Another story, just another head shaker, a congressman in custody, facing charges.
You may remember him from that really delightful and testy exchange with a reporter on Capitol Hill. Feast your eyes.
(BEGIN VIDEO CLIP)
MICHAEL SCOTTO, REPORTER: We wanted to get him on camera on that, but he, as you saw, refused to talk about that.
Back to you.
CONGRESSMAN MICHAEL GRIMM (R), NEW YORK: Let me be clear to you.
GRIMM: You ever do that to me again, I'll (inaudible) throw you off the balcony.
(END VIDEO CLIP)
BANFIELD: Throw you off the balcony. Well, if you can believe it, the charges don't even stem from that. They stem from something else. And we've got some choice words from the authorities on what they say Michael Grimm has done, next.
BANFIELD: A former FBI agent who won a seat in Congress in 2010 was in FBI custody today. Do the math. He's charged with perjury and fraud and obstruction and hiring undocumented workers, and that's just a start.
Michael Grimm represents Staten Island and the southern edge of Brooklyn, New York.
To the extent he's known outside of the Eleventh District is probably because of some anger-management issues that came out after a live TV interview that hadn't gone the way Grimm expected.. It happened in the U.S. Capitol on the night of this year's State of the Union address by that reporter. Have a listen closely.
(BEGIN VIDEO CLIP)
GRIMM: Let me be clear to you. If you ever do that to me again, I'll throw you off this (inaudible) balcony.
SCOTTO: Why? Why? I just asked you --
GRIMM: If you ever do that to me again --
SCOTTO: Why? Why? It' a valid question.
SCOTTO: It was a valid question.
GRIMM: (Inaudible). No. No, you are not man enough. You're not man enough. I'll break you in half like a boy.
(END VIDEO CLIP)
BANFIELD: First rule of Fight Club, the mikes are always hot.
The questions Grimm didn't want to answer concern a campaign finance investigation, but the 20-count indictment that was unsealed today against him does not involve campaign financing, oh, no, no, no, because there's so much more.
CNN's chief congressional correspondent Dana Bash has all the details, and she joins me live. And I'm also joined here in New York by CNN's legal analyst, Danny Cevallos.
Dana, I want to begin with you if I can just to outline how we ended up with charges that actually don't have what to do what we thought they would have to do with, campaign financing, and have everything to do with kind of business.
DANA BASH, CNN CHIEF CONGRESSIONAL CORRESPONDENT: I think the bottom line -- I was just talking to our justice reporter, Evan Perez, who first reported these pending charges on Friday, who said, you know what?

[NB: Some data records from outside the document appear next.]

(* ===== verification/ApiSync.v ===== *)
(** * The router: its state, its ports, and the copy of the outboxes

    [internal/httpapi/router.go].  First the adapters through which the Run
    kernel asks the Decision service ([decisionRunPort]), the Decision service
    reads runs ([decisionRunStatePort]) and an approval resumes its run
    ([decisionApprovalRunUnlockPort]); a kernel pointer may be nil: an option;
    [time.Now] and the clocks of the kernels are arguments.

    Then [Router]: the three kernels and a window of the events it has already
    offered to the Evidence kernel ([seenEventID], [seenQueue], [seenCap]);
    [syntheticRunID], [tierFromGrade], [usageFromPayload] and
    [syncEvidenceFromKernelOutboxes] are lines 1141-1318.  [ticks i] are the
    two readings of the Evidence kernel's clock for the [i]-th event of the two
    outboxes. *)

From S2P Require Import Prelude GoStrings Sha256 GoTime GoJson RunTypes RunStates RunOutbox RunKernel.
From S2P Require Import EvTypes EvEvents EvKernel.
From S2P Require Import DecTypes DecJson DecPolicy DecContracts DecKernel DecAdmission DecPending DecApproval CtlTypes.
#[local] Open Scope Z_scope.

(** ** What the Run kernel asks *)

Definition run_obligation (ob : Obligation) : DecisionObligation :=
  RunTypes.mk_DecisionObligation (ob_Type ob) (ob_Target ob) (ob_Value ob) (ob_Phase ob)
    (ob_Strictness ob).

Definition run_reference (ref : DecisionReference) : RunTypes.DecisionReference := {|
  dr_DecisionID := df_DecisionID ref;
  dr_RunID := df_RunID ref;
  dr_StepID := df_StepID ref;
  dr_AttemptIndex := df_AttemptIndex ref;
  dr_Phase := df_Phase ref;
  dr_Decision := df_Decision ref;
  dr_Obligations := map run_obligation (df_Obligations ref);
  dr_DecisionHash := hr_Value (df_DecisionHashRef ref);
  dr_HashValid := hr_Valid (df_DecisionHashRef ref);
  dr_HashKind := hr_Kind (df_DecisionHashRef ref) |}.

(** The used resources of a request: the Run kernel keeps the map as its list
    of entries, the Decision service as a map. *)
Definition used_resources (used : resources) : Resources := list_to_map <$> used.

Definition decisionRunPort `{MapRange} (svc : option Service) (now : time) : DecisionPort := {|
  RunTypes.IsDecisionConfirmed decisionID runID stepID :=
    match svc with
    | None => false
    | Some s => IsDecisionConfirmed s decisionID runID stepID
    end;
  RunTypes.IsDecisionConfirmedWithOwner decisionID runID stepID attemptIndex phase :=
    match svc with
    | None => false
    | Some s => IsDecisionConfirmedWithOwner s decisionID runID stepID attemptIndex phase
    end;
  RunTypes.GetDecisionReference decisionID :=
    match svc with
    | None => None
    | Some s => run_reference <$> GetDecisionReference s decisionID
    end;
  RunTypes.ValidateExecutionReceiptForRun runID stepID tenantID receiptRef used receivedAt :=
    match svc with
    | None => (false, ["decision_kernel_unavailable"])
    | Some s => ValidateExecutionReceiptForRun s runID stepID tenantID receiptRef
                  (used_resources used) receivedAt now
    end |}.

(** ** What the Decision service reads *)

Definition decisionRunStatePort (runSvc : option RunTypes.Kernel) (runID : string) : option RunStateReference :=
  match runSvc with
  | None => None
  | Some k =>
    match GetRun k runID with
    | Err _ => None
    | Ok view => Some (mk_RunStateReference (rv_RunID view) (rv_State view) (rv_StateVersion view)
                         (rv_UpdatedAt view))
    end
  end.

(** ** What an approval does to its run *)

Definition now_if_zero (t now : time) : time := if IsZero t then now else t.

Section Unlock.
Context `{MapRange} `{RunOutbox.JsonMarshaler}.

(** The resume an approval asks for. *)
Definition approval_resume (signal : ApprovalRunUnlockSignal) (cont : Continuation) (view : RunView)
    : ResumeRunRequest := {|
  rr_ContinuationToken := ct_ContinuationID cont;
  rr_ResumeReason := "approval_approved";
  rr_ReceiptRef := String.append "decision://approval_unlock/" (ug_CaseID signal);
  rr_IncomingStepSeqID := wrap_int64 (rv_CurrentStepSeqID view + 1);
  rr_ExpectedSnapshotHash := rs_SnapshotHash (rv_Snapshot view) |}.

(** [find] and [resume] are the Run kernel's clock when the continuation is
    looked up and when the run is resumed, [wall] is [time.Now]. *)
Definition decisionApprovalRunUnlockPort (find resume wall : time) : UnlockPort (option RunTypes.Kernel) :=
  fun signal runSvc =>
  let failed msg := Err msg in
  match runSvc with
  | None => (runSvc, failed "run kernel unavailable")
  | Some k =>
    if negb (lower_trim (ug_Outcome signal) =? "approved")%string then
      (runSvc, Ok (mk_ApprovalRunUnlockDispatchResult "not_required" true
                     (now_if_zero (ug_ResolvedAt signal) wall) []))
    else
    match FindActiveContinuation k (ug_RunID signal) (ug_StepID signal) TokenTypeApproval find with
    | None =>
      (runSvc, failed (Join ["approval continuation not found for run="; ug_RunID signal; " step=";
                             ug_StepID signal] ""))
    | Some cont =>
      match GetRun k (ug_RunID signal) with
      | Err err => (runSvc, failed (ke_Message err))
      | Ok view =>
        match ResumeRun (ug_RunID signal) (approval_resume signal cont view) resume k with
        | (k, Err err) => (Some k, failed (ke_Message err))
        | (k, Ok _) =>
          match GetRun k (ug_RunID signal) with
          | Err err => (Some k, failed (ke_Message err))
          | Ok updated =>
            (Some k, Ok (mk_ApprovalRunUnlockDispatchResult "dispatched" true
                           (now_if_zero (rv_UpdatedAt updated) wall) []))
          end
        end
      end
    end
  end.
End Unlock.

(** * The state *)

Section Router.
Context `{FeatureSignalContractStore}.

(** The Decision service comes with the fields of its control plane and with
    the contract store it was built with. *)
Record Router := mk_Router {
  decisionSvc : Control;
  contractStore : option store_state;
  runSvc : RunTypes.Kernel;
  evidenceSvc : EvTypes.Kernel;
  seenEventID : gset string;
  seenQueue : list string;
  seenCap : Z
}.

Definition rt_set_decision (x : Control) (r : Router) : Router :=
  mk_Router x (contractStore r) (runSvc r) (evidenceSvc r) (seenEventID r) (seenQueue r) (seenCap r).
Definition rt_set_store (x : option store_state) (r : Router) : Router :=
  mk_Router (decisionSvc r) x (runSvc r) (evidenceSvc r) (seenEventID r) (seenQueue r) (seenCap r).
Definition rt_set_run (x : RunTypes.Kernel) (r : Router) : Router :=
  mk_Router (decisionSvc r) (contractStore r) x (evidenceSvc r) (seenEventID r) (seenQueue r) (seenCap r).
Definition rt_set_evidence (x : EvTypes.Kernel) (r : Router) : Router :=
  mk_Router (decisionSvc r) (contractStore r) (runSvc r) x (seenEventID r) (seenQueue r) (seenCap r).
Definition rt_set_seen (ids : gset string) (queue : list string) (r : Router) : Router :=
  mk_Router (decisionSvc r) (contractStore r) (runSvc r) (evidenceSvc r) ids queue (seenCap r).

(** [NewRouterWithKernels]: the ports it installs are those the handlers use. *)
Definition NewRouterWithKernels (decision : Control) (st : option store_state) (run : RunTypes.Kernel)
    (evidence : EvTypes.Kernel) : Router :=
  mk_Router decision st run evidence ∅ [] 20000.

(** The other constructors make the kernels they are not given from the zero
    configuration. *)
Definition zero_run_config : RunTypes.Config :=
  RunTypes.mk_Config 0 0 0 0 0 0 0 ∅ 0 0.
Definition zero_evidence_config : EvTypes.Config :=
  EvTypes.mk_Config 0 0 0 0 0 0 0 fzero fzero fzero 0 0 None false.
Definition zero_decision_config : Config :=
  mk_Config ∅ ∅ 0 0 "" 0 ∅ [] ∅ 0 0 "" 0 0 0 0 0 false.

Definition NewRouterWithServices (decision : Control) (st : option store_state) (run : RunTypes.Kernel) : Router :=
  NewRouterWithKernels decision st run (EvKernel.NewKernel zero_evidence_config).

Definition NewRouterWithService (decision : Control) (st : option store_state) : Router :=
  NewRouterWithServices decision st (RunKernel.NewKernel zero_run_config).

(** [now] is the clock when the Decision service starts on the store [st]. *)
Definition NewRouter {MR : MapRange} (now : time) (st : store_state) : Router :=
  let '(s, st) := DecContracts.NewKernel zero_decision_config now st in
  NewRouterWithService (mk_Control s ∅ ∅ ∅ ∅ ∅ ∅) st.

(** ** The window of events already offered *)

(** The oldest entries leave while the queue is longer than [cap]. *)
Fixpoint trim_seen (cap : Z) (ids : gset string) (queue : list string) : gset string * list string :=
  match queue with
  | [] => (ids, [])
  | old :: rest =>
    if cap <? Z.of_nat (length queue) then trim_seen cap (ids ∖ {[old]}) rest else (ids, queue)
  end.

Definition markEventSeen (eventID : string) (r : Router) : Router * bool :=
  let eventID := TrimSpace eventID in
  if (eventID =? "")%string then (r, false)
  else if decide (eventID ∈ seenEventID r) then (r, false)
  else
    let '(ids, queue) := trim_seen (seenCap r) ({[eventID]} ∪ seenEventID r) (seenQueue r ++ [eventID]) in
    (rt_set_seen ids queue r, true).

(** ** From an outbox event to an evidence event *)

Definition syntheticRunID (source primary fallback : string) : string :=
  let primary := TrimSpace primary in
  let primary := if (primary =? "")%string then TrimSpace fallback else primary in
  let primary := if (primary =? "")%string then "na" else primary in
  Join [source; "::"; primary] "".

Definition tierFromGrade (grade : string) : string :=
  if (lower_trim grade =? "audit")%string then Tier0 else Tier1.

(** The entry of a payload map; a nil map has none. *)
Definition payload_get (p : payload) (k : string) : option gval :=
  match p with
  | None => None
  | Some l => snd <$> List.find (fun kv => (kv.1 =? k)%string) l
  end.

Definition stringFromPayload (p : payload) (k : string) : string :=
  match payload_get p k with Some (GStr t) => TrimSpace t | _ => "" end.

Definition floatFromPayload (p : payload) (k : string) : float64 :=
  match payload_get p k with
  | Some (GFloat n) => n
  | Some (GInt n) => float_of_Z n
  | _ => fzero
  end.

Definition usageFromPayload (p : payload) : option UsageInput :=
  match p with
  | None => None
  | Some _ =>
    let resourceType := TrimSpace (stringFromPayload p "resource_type") in
    let unit_ := TrimSpace (stringFromPayload p "unit") in
    if (resourceType =? "")%string || (unit_ =? "")%string then None
    else Some (mk_UsageInput resourceType (floatFromPayload p "usage_amount") unit_
                 (floatFromPayload p "cost_amount"))
  end.

(** The payload of an event is a map, kept as its JSON value. *)
Definition payload_map (v : gval) : payload :=
  match v with GMap l => Some l | _ => None end.

Definition decision_request (e : Event) : IngestEventRequest :=
  let runID := TrimSpace (e_RunID e) in
  let runID := if (runID =? "")%string
               then syntheticRunID "decision_kernel" (e_DecisionID e) (e_EventID e) else runID in
  let p := payload_map (e_Payload e) in {|
    rq_EventID := e_EventID e; rq_EventType := e_EventType e; rq_SchemaVersion := e_SchemaVersion e;
    rq_SourceComponent := e_SourceComponent e; rq_RunID := runID; rq_StepID := e_StepID e;
    rq_DecisionID := e_DecisionID e; rq_TenantID := ""; rq_ProjectID := ""; rq_WorkflowID := "";
    rq_RiskTier := stringFromPayload p "risk_tier";
    rq_EvidenceTier := tierFromGrade (e_EvidenceGrade e); rq_EvidenceGrade := e_EvidenceGrade e;
    rq_PayloadIntegrityRequired := e_PayloadIntegrityRequired e; rq_EventTS := e_EventTS e;
    rq_PayloadRef := e_PayloadRef e; rq_PayloadHash := e_PayloadHash e;
    rq_PayloadHashValid := e_PayloadHashValid e; rq_Payload := p; rq_SystemLoad := fzero;
    rq_Usage := usageFromPayload p |}.

Definition run_request (e : RunTypes.KernelEvent) : IngestEventRequest :=
  let p := payload_map (ev_Payload e) in {|
    rq_EventID := ev_EventID e; rq_EventType := ev_EventType e; rq_SchemaVersion := ev_SchemaVersion e;
    rq_SourceComponent := ev_SourceComponent e; rq_RunID := ev_RunID e; rq_StepID := ev_StepID e;
    rq_DecisionID := ""; rq_TenantID := ""; rq_ProjectID := ""; rq_WorkflowID := "";
    rq_RiskTier := stringFromPayload p "risk_tier";
    rq_EvidenceTier := tierFromGrade (ev_EvidenceGrade e); rq_EvidenceGrade := ev_EvidenceGrade e;
    rq_PayloadIntegrityRequired := ev_PayloadIntegrityRequired e; rq_EventTS := ev_EventTS e;
    rq_PayloadRef := ev_PayloadRef e; rq_PayloadHash := ev_PayloadHash e;
    rq_PayloadHashValid := ev_PayloadHashValid e; rq_Payload := p; rq_SystemLoad := fzero;
    rq_Usage := usageFromPayload p |}.

(** ** The copy *)

(** The map the function returns. *)
Record SyncResult := mk_SyncResult {
  sc_seen_decision_events : Z;
  sc_seen_run_events : Z;
  sc_ingested : Z;
  sc_dropped : Z;
  sc_errors : Z
}.

Definition sc_see_decision (c : SyncResult) : SyncResult :=
  mk_SyncResult (sc_seen_decision_events c + 1) (sc_seen_run_events c) (sc_ingested c) (sc_dropped c)
    (sc_errors c).
Definition sc_see_run (c : SyncResult) : SyncResult :=
  mk_SyncResult (sc_seen_decision_events c) (sc_seen_run_events c + 1) (sc_ingested c) (sc_dropped c)
    (sc_errors c).

(** How the answer to one event is counted. *)
Definition sc_answer (resp : result EvTypes.KernelError IngestEventResponse) (c : SyncResult) : SyncResult :=
  match resp with
  | Err _ => mk_SyncResult (sc_seen_decision_events c) (sc_seen_run_events c) (sc_ingested c)
               (sc_dropped c) (sc_errors c + 1)
  | Ok resp =>
    if rs_Dropped resp
    then mk_SyncResult (sc_seen_decision_events c) (sc_seen_run_events c) (sc_ingested c)
           (sc_dropped c + 1) (sc_errors c)
    else mk_SyncResult (sc_seen_decision_events c) (sc_seen_run_events c) (sc_ingested c + 1)
           (sc_dropped c) (sc_errors c)
  end.

(** The body of both loops: skip what was offered before. *)
Definition offer_event (id : string) (see : SyncResult -> SyncResult) (q : IngestEventRequest)
    (t : time * time) (st : Router * SyncResult) : Router * SyncResult :=
  let '(r, c) := st in
  let '(r, fresh) := markEventSeen id r in
  if negb fresh then (r, c)
  else
    let '(k, resp) := IngestEvent q t.1 t.2 (evidenceSvc r) in
    (rt_set_evidence k r, sc_answer resp (see c)).

Definition offer_decision (t : time * time) (e : Event) : Router * SyncResult -> Router * SyncResult :=
  offer_event (e_EventID e) sc_see_decision (decision_request e) t.
Definition offer_run (t : time * time) (e : RunTypes.KernelEvent) :
    Router * SyncResult -> Router * SyncResult :=
  offer_event (ev_EventID e) sc_see_run (run_request e) t.

Fixpoint sync_loop {E} (offer : time * time -> E -> Router * SyncResult -> Router * SyncResult)
    (ticks : nat -> time * time) (i : nat) (l : list E) (st : Router * SyncResult) : Router * SyncResult :=
  match l with
  | [] => st
  | e :: l => sync_loop offer ticks (S i) l (offer (ticks i) e st)
  end.

Definition syncEvidenceFromKernelOutboxes (ticks : nat -> time * time) (r : Router) : Router * SyncResult :=
  let decisions := Outbox (c_svc (decisionSvc r)) in
  let '(r, c) := sync_loop offer_decision ticks 0 decisions (r, mk_SyncResult 0 0 0 0 0) in
  sync_loop offer_run ticks (length decisions) (RunOutbox.Outbox (runSvc r)) (r, c).
End Router.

Messing with campaign finance laws is one thing. Messing with the IRS is a whole different story.
And that is what he is alleged to have done here, $1 million in cash that he didn't pay or at least record for the IRS.
Listen to what the U.S. attorney, who brought these charges, said about him
(BEGIN VIDEO CLIP)
LORETTA LYNCH, U.S. ATTORNEY: When it came to his restaurant, Michael Grimm never met a tax he didn't lie to evade.
(END VIDEO CLIP)
BASH: So the 20-count indictment includes mail fraud, wire fraud, aiding and assisting the preparation of false tax returns, conspiring to defraud the United States and so forth.
Now I should tell you that his attorney just entered a not-guilty plea for him in New York. He was released on $400,000 bond.
It's possible we might actually hear from him for the first time since all of this happened, but certainly when it comes to any kind of hot water that a congressman is in, this really is up there. I mean, this looks pretty bad for him.
BANFIELD: Yeah, I'd say a 20-count indictment --
BASH: Exactly. And I was just going to say - exactly.